**YOUR INSTRUCTIONS**
Find the line in the data below that contains "unfold voice_chat, voice_chat_try.". Return that line and all the lines after it, unchanged.

**Stored data**
(** A transcript that is not blank and a system prompt that was read: the
    answer, and the history. *)
Lemma voice_chat_answer e rq w T w2 s :
  transcribed e rq w = Some (T, w2) ->
  truthy (strip T) = true ->
  fst (read_system_prompt e w2) = Ok s ->
  exists w5,
    voice_chat e rq w =
      (Reply (ChatReply T (reply_of e rq w T) (tts_url_of e (synthesis e rq w)) (req_topic rq)),
       w5) /\
    history w5 =
      match history_append e with
      | None =>
          Some (records w2 ++
                [RecordLine (Conversation (now_isoformat e) (req_topic rq) T
                               (reply_of e rq w T) (tts_file_of e (synthesis e rq w)))])
      | Some _ => history w2
      end.
Proof.
  intros Ht Hb Hp. destruct (transcribed_Some _ _ _ _ _ Ht) as (p & w1 & Hr & Hs).
  unfold reply_of, generation, synthesis. rewrite Ht, Hb, (read_system_prompt_ok _ _ _ Hp).
  destruct (generating_run e (req_topic rq) T w2 s Hp) as (w3 & Hg & _ & Hh3 & _).
  set (R := match fst (ask_ollama e (full_prompt s (req_topic rq) T) w2) with
            | Ok r => r | Raise _ => fallback_reply T end) in *.
  assert (ER : match fst (ask_ollama e (full_prompt s (req_topic rq) T) w2) with
               | Ok r => r | Raise _ => fallback_reply T end = R) by reflexivity.
  rewrite Hg.
  destruct (synthesizing_run e R w3) as (w4 & Hy & Hh4).
  set (S := fst (save_tts_audio e R (tts_path_of e) default_voice true w3)) in *.
  destruct (logging_run e (req_topic rq) T R
              (fst match S with
                   | Ok _ => (Some (tts_filename_of e), Some (lit "/audio/" ++ tts_filename_of e))
                   | Raise _ => (None, None)
                   end) w4) as (w5 & Hl & Hh5).
  set (tts := match S with
              | Ok _ => (Some (tts_filename_of e), Some (lit "/audio/" ++ tts_filename_of e))
              | Raise _ => (None, None)
              end) in *.
  assert (E : exists w6, voice_chat e rq w =
                (Reply (ChatReply T R (snd tts) (req_topic rq)), w6) /\
              history w6 = history w5).
  { eexists. unfold voice_chat, voice_chat_try.
    rewrite (bind_ok _ _ _ _ _ Hr), (bind_ok _ _ _ _ _ Hs), Hb.
    change (negb true) with false. cbv iota.
    rewrite (bind_ok _ _ _ _ _ Hg), (bind_ok _ _ _ _ _ Hy), (bind_ok _ _ _ _ _ Hl).
    unfold bind, print, ret. split; reflexivity. }
  destruct E as (w6 & E & Hh6). exists w6. rewrite E, Hh6, Hh5.
  unfold records. rewrite Hh4, Hh3. subst tts.
  split; destruct S as [[]|ex']; reflexivity.
Qed.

**TASK RESULT**
  { eexists. unfold voice_chat, voice_chat_try.
    rewrite (bind_ok _ _ _ _ _ Hr), (bind_ok _ _ _ _ _ Hs), Hb.
    change (negb true) with false. cbv iota.
    rewrite (bind_ok _ _ _ _ _ Hg), (bind_ok _ _ _ _ _ Hy), (bind_ok _ _ _ _ _ Hl).
    unfold bind, print, ret. split; reflexivity. }
  destruct E as (w6 & E & Hh6). exists w6. rewrite E, Hh6, Hh5.
  unfold records. rewrite Hh4, Hh3. subst tts.
  split; destruct S as [[]|ex']; reflexivity.
Qed.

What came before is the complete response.